Scan the records beneath this line for the line holding "(start + 1) t" and the line holding "(** [xs[::2]] and [xs[1::2]]. *)", then transcribe exactly those two and all lines between.

+ + + +

(** [try: body  except Exception: handler]. *)
Definition try_except {A : Type} (body : result A) (handler : exn -> result A)
  : result A :=
  match body with
  | Ok a => Ok a
  | Raise e => handler e
  end.

(** A [for] loop whose body may raise: the first exception leaves the loop. *)
Fixpoint for_each {A S : Type} (body : S -> A -> result S) (l : list A) (s : S)
  : result S :=
  match l with
  | [] => Ok s
  | x :: t => s' <- body s x ;; for_each body t s'
  end.

(** A list comprehension whose element expression may raise. *)
Fixpoint map_result {A B : Type} (f : A -> result B) (l : list A)
  : result (list B) :=
  match l with
  | [] => Ok []
  | x :: t => y <- f x ;; ys <- map_result f t ;; Ok (y :: ys)
  end.

(** ** Python built-ins used by the code *)

Definition Qlt_bool (a b : Q) : bool := negb (Qle_bool b a).

(** [min(xs)]: the first smallest element; an empty argument raises. *)
Definition py_min (l : list Q) : result Q :=
  match l with
  | [] => Raise (ValueError "min() arg is an empty sequence")
  | x :: t => Ok (fold_left (fun m v => if Qlt_bool v m then v else m) t x)
  end.

(** [max(xs)]: the first largest element; an empty argument raises. *)
Definition py_max (l : list Q) : result Q :=
  match l with
  | [] => Raise (ValueError "max() arg is an empty sequence")
  | x :: t => Ok (fold_left (fun m v => if Qlt_bool m v then v else m) t x)
  end.

(** [sum(xs)]. *)
Definition py_sum (l : list Q) : Q := fold_left Qplus l (0 # 1)%Q.

(** [int(x)] on a float: truncation towards zero. *)
Definition py_int (q : Q) : Z := Z.quot (Qnum q) (Zpos (Qden q)).

(** Rounding to the nearest integer, ties to even. *)
Definition round_half_even (q : Q) : Z :=
  let f := Qfloor q in
  let r := (q - inject_Z f)%Q in
  if Qlt_bool r (1 # 2) then f
  else if Qlt_bool (1 # 2) r then f + 1
  else if Z.even f then f else f + 1.

(** [round(x, ndigits)]. *)
Definition py_round (q : Q) (ndigits : nat) : Q :=
  let scale := inject_Z (10 ^ Z.of_nat ndigits) in
  (inject_Z (round_half_even (q * scale)) / scale)%Q.

(** [a / b] on floats. *)
Definition py_div (a b : Q) : result Q :=
  if Qeq_bool b (0 # 1) then Raise ZeroDivisionError else Ok (a / b)%Q.

(** [str(n)] for an [int]. *)
Definition str_int (n : Z) : string := NilZero.string_of_int (Z.to_int n).

(** [range(n)]. *)
Definition py_range (n : Z) : list Z := map Z.of_nat (seq 0 (Z.to_nat n)).

(** [enumerate(xs)] counted from [start]. *)
Fixpoint enumerate_from {A : Type} (start : Z) (l : list A) : list (Z * A) :=
  match l with
  | [] => []
  | x :: t => (start, x) :: enumerate_from (start + 1) t
  end.

Definition enumerate {A : Type} (l : list A) : list (Z * A) := enumerate_from 0 l.

(** [xs[i]] for a non-negative or negative [int] index. *)
Definition py_index {A : Type} (l : list A) (i : Z) : result A :=
  let n := Z.of_nat (length l) in
  let j := if i <? 0 then i + n else i in
  if (j <? 0) || (n <=? j) then Raise IndexError
  else match nth_error l (Z.to_nat j) with
       | Some x => Ok x
       | None => Raise IndexError
       end.

(** [xs[::2]] and [xs[1::2]]. *)
Fixpoint slice_even {A : Type} (l : list A) : list A :=
  match l with
  | [] => []
  | [x] => [x]
  | x :: _ :: t => x :: slice_even t
  end.

Definition slice_odd {A : Type} (l : list A) : list A := slice_even (tl l).

(** ** typedef.py *)

Record Category : Type := mkCategory {
  category_id_of : Z;
  category_name_of : string
}.

Definition bbox_t : Type := (Q * Q * Q * Q)%type.
Definition polygon_t : Type := list Q.

Record Annotation : Type := mkAnnotation {
  ann_id : string;
  ann_category_id : Z;
  ann_center : option (Q * Q);
  ann_bbox : option bbox_t;
  ann_segmentation : option polygon_t;
  ann_task : string;
  ann_conf : Q;
  ann_category_name : string;
  ann_tags : list string
}.

(** [Image.intermediate_ids] is annotated [List[int]]; the code appends image
    ids, which are [str], so an element is either. *)
Inductive lineage_id : Type :=
| IntId (n : Z)
| StrId (s : string).

Record Image : Type := mkImage {
  img_id : string;
  img_path : string;
  img_intermediate_ids : list lineage_id;
  img_width : Z;
  img_height : Z;
  img_size_kb : Z;
  img_group : string;
  img_annotations : list Annotation
}.

(** The dataclass as declared: two fields. *)
Record Dataset : Type := mkDataset {
  ds_images : list Image;
  ds_categories : list Category
}.

(** ** polygons.py *)

Definition ROUNDING : nat := 6.

Definition calculate_center_from_bbox (bbox : bbox_t) : Q * Q :=
  let '(x1, y1, x2, y2) := bbox in
  (py_round ((x1 + x2) / (2 # 1)) ROUNDING, py_round ((y1 + y2) / (2 # 1)) ROUNDING)%Q.

Definition calculate_center_from_polygon (polygon : polygon_t) : result (Q * Q) :=
  let x := slice_even polygon in
  let y := slice_odd polygon in
  cx <- py_div (py_sum x) (inject_Z (Z.of_nat (length x))) ;;
  cy <- py_div (py_sum y) (inject_Z (Z.of_nat (length y))) ;;
  Ok (py_round cx ROUNDING, py_round cy ROUNDING).

Definition polygon_from_bbox (bbox : bbox_t) : polygon_t :=
  let '(x1, y1, x2, y2) := bbox in
  [x1; y1; x2; y1; x2; y2; x1; y2].

Definition bbox_from_polygon (polygon : polygon_t) : result bbox_t :=
  let x := slice_even polygon in
  let y := slice_odd polygon in
  x1 <- py_min x ;;
  y1 <- py_min y ;;
  x2 <- py_max x ;;
  y2 <- py_max y ;;
  Ok (x1, y1, x2, y2).

Definition get_bbox (x1 y1 x2 y2 : Q) : bbox_t := (x1, y1, x2, y2).

Definition get_biggest_bbox (bbox new_bbox : bbox_t) : bbox_t :=
  let '(x1, y1, x2, y2) := bbox in
  let '(x1_new, y1_new, x2_new, y2_new) := new_bbox in
  get_bbox (if Qlt_bool x1_new x1 then x1_new else x1)
           (if Qlt_bool y1_new y1 then y1_new else y1)
           (if Qlt_bool x2 x2_new then x2_new else x2)
           (if Qlt_bool y2 y2_new then y2_new else y2).

(** Lines 36-43: the box around the boxes of the annotations that have
    one. *)
Definition get_min_max_bbox (annotations : list Annotation) : result (option bbox_t) :=
  let boxes :=
    flat_map (fun annotation =>
                match ann_bbox annotation with
                | Some bbox => [bbox]
                | None => []
                end) annotations in
  match boxes with
  | [] => Ok None
  | _ :: _ =>
      x1 <- py_min (map (fun b : bbox_t => fst (fst (fst b))) boxes) ;;
      y1 <- py_min (map (fun b : bbox_t => snd (fst (fst b))) boxes) ;;
      x2 <- py_max (map (fun b : bbox_t => snd (fst b)) boxes) ;;
      y2 <- py_max (map (fun b : bbox_t => snd b) boxes) ;;
      Ok (Some (get_bbox x1 y1 x2 y2))
  end.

+ + + +

▸ **Solution below**
  | x :: t => (start, x) :: enumerate_from (start + 1) t
  end.

Definition enumerate {A : Type} (l : list A) : list (Z * A) := enumerate_from 0 l.

(** [xs[i]] for a non-negative or negative [int] index. *)
Definition py_index {A : Type} (l : list A) (i : Z) : result A :=
  let n := Z.of_nat (length l) in
  let j := if i <? 0 then i + n else i in
  if (j <? 0) || (n <=? j) then Raise IndexError
  else match nth_error l (Z.to_nat j) with
       | Some x => Ok x
       | None => Raise IndexError
       end.

(** [xs[::2]] and [xs[1::2]]. *)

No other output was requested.